> _WHAT YOU WILL DO_
Each line containing the string "rotr" should be copied out of the entries.

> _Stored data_

(** * HyFS: identity resolution, content hashing, flat index, tags and tree view

    A shallow embedding of [src/notes/ref.py] and the properties its
    specification states about it.

    Conventions of the embedding:
    - a Python [str] is a [string] (its UTF-8 bytes), [bytes] is a [list byte];
    - the filesystem and its extended attributes are an explicit [World]
      threaded through every function that touches the disk;
    - a raised exception is the [Raise] case of [result];
    - unbounded recursion ([_build_tree_node]) takes fuel and raises
      [RecursionError] when it runs out, as the interpreter does. *)

From Stdlib Require Import ZArith List String Ascii DecimalString Lia.
From Stdlib Require Import Init.Byte.
From stdpp Require Import gmap strings list list_numbers.
From Equations Require Import Equations.
From Equations.Prop Require Import Logic.

#[local] Set Warnings "-clear-no-such-hyp".
Local Open Scope Z_scope.

(** ** Lowercase hexadecimal rendering *)

Module Hex.

Definition digit (n : Z) : ascii :=
match n with
| 0 => "0" | 1 => "1" | 2 => "2" | 3 => "3" | 4 => "4" | 5 => "5"
| 6 => "6" | 7 => "7" | 8 => "8" | 9 => "9" | 10 => "a" | 11 => "b"
| 12 => "c" | 13 => "d" | 14 => "e" | _ => "f"
end%char.

(** The [k]-th nibble of [x], counted from the least significant one. *)
Definition nibble (x : Z) (k : nat) : Z :=
Z.land (Z.shiftr x (4 * Z.of_nat k)) 15.

(** ['%0<n>x' % x]: the low [n] nibbles of [x], most significant first. *)
Fixpoint fixed (n : nat) (x : Z) : string :=
match n with
| O => EmptyString
| S k => String (digit (nibble x k)) (fixed k x)
end.

Definition is_lower_hex (c : ascii) : bool :=
let n := Z.of_N (N_of_ascii c) in
((48 <=? n) && (n <=? 57)) || ((97 <=? n) && (n <=? 102)).

Fixpoint all_chars (p : ascii -> bool) (s : string) : bool :=
match s with
| EmptyString => true
| String c r => p c && all_chars p r
end.

End Hex.

(** ** SHA-256 (FIPS 180-4), as [hashlib.sha256] computes it *)

Module SHA256.

Definition mask32 : Z := 0xFFFFFFFF.
Definition add32 (x y : Z) : Z := Z.land (x + y) mask32.
Definition rotr (n x : Z) : Z :=
Z.lor (Z.shiftr x n) (Z.land (Z.shiftl x (32 - n)) mask32).
Definition not32 (x : Z) : Z := Z.lxor x mask32.

Definition Ch (x y z : Z) := Z.lxor (Z.land x y) (Z.land (not32 x) z).
Definition Maj (x y z : Z) :=
Z.lxor (Z.lxor (Z.land x y) (Z.land x z)) (Z.land y z).
Definition bsig0 x := Z.lxor (Z.lxor (rotr 2 x) (rotr 13 x)) (rotr 22 x).
Definition bsig1 x := Z.lxor (Z.lxor (rotr 6 x) (rotr 11 x)) (rotr 25 x).
Definition ssig0 x := Z.lxor (Z.lxor (rotr 7 x) (rotr 18 x)) (Z.shiftr x 3).
Definition ssig1 x := Z.lxor (Z.lxor (rotr 17 x) (rotr 19 x)) (Z.shiftr x 10).

(** The largest [r'] that extends [r] by bits below [k] with [r' ^ e <= n]. *)
Fixpoint root_bits (k : nat) (e n r : Z) : Z :=
match k with
| O => r
| S k' =>
  let c := r + 2 ^ Z.of_nat k' in
  root_bits k' e n (if c ^ e <=? n then c else r)
end.

(** The first 32 bits of the fractional part of the [e]-th root of [p]. *)
Definition root_frac32 (e p : Z) : Z :=
Z.land (root_bits 36 e (p * 2 ^ (32 * e)) 0) mask32.

Definition primes64 : list Z :=
[ 2; 3; 5; 7; 11; 13; 17; 19; 23; 29; 31; 37; 41; 43; 47; 53;
59; 61; 67; 71; 73; 79; 83; 89; 97; 101; 103; 107; 109; 113; 127; 131;
137; 139; 149; 151; 157; 163; 167; 173; 179; 181; 191; 193; 197; 199;
211; 223; 227; 229; 233; 239; 241; 251; 257; 263; 269; 271; 277; 281;
283; 293; 307; 311 ].

(** Round constants: from the cube roots of the first 64 primes. *)
Definition K : list Z := Eval vm_compute in map (root_frac32 3) primes64.

(** The eight 32-bit words of a hash value, or of the working variables. *)
Record words8 : Type := W8 { wa : Z; wb : Z; wc : Z; wd : Z;
                           we : Z; wf : Z; wg : Z; wh : Z }.

(** Initial hash value: from the square roots of the first 8 primes. *)
Definition H0 : words8 :=
Eval vm_compute in
W8 (root_frac32 2 2) (root_frac32 2 3) (root_frac32 2 5) (root_frac32 2 7)
   (root_frac32 2 11) (root_frac32 2 13) (root_frac32 2 17) (root_frac32 2 19).

Definition byteZ (b : byte) : Z := Z.of_N (Byte.to_N b).

(** Big-endian 32-bit words of a block. *)
Fixpoint be_words (bs : list byte) : list Z :=
match bs with
| b0 :: b1 :: b2 :: b3 :: r =>
    (byteZ b0 * 16777216 + byteZ b1 * 65536 + byteZ b2 * 256 + byteZ b3)
    :: be_words r
| _ => []
end.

> _TASK SOLUTION_
Definition rotr (n x : Z) : Z :=
Definition bsig0 x := Z.lxor (Z.lxor (rotr 2 x) (rotr 13 x)) (rotr 22 x).
Definition bsig1 x := Z.lxor (Z.lxor (rotr 6 x) (rotr 11 x)) (rotr 25 x).
Definition ssig0 x := Z.lxor (Z.lxor (rotr 7 x) (rotr 18 x)) (Z.shiftr x 3).
Definition ssig1 x := Z.lxor (Z.lxor (rotr 17 x) (rotr 19 x)) (Z.shiftr x 10).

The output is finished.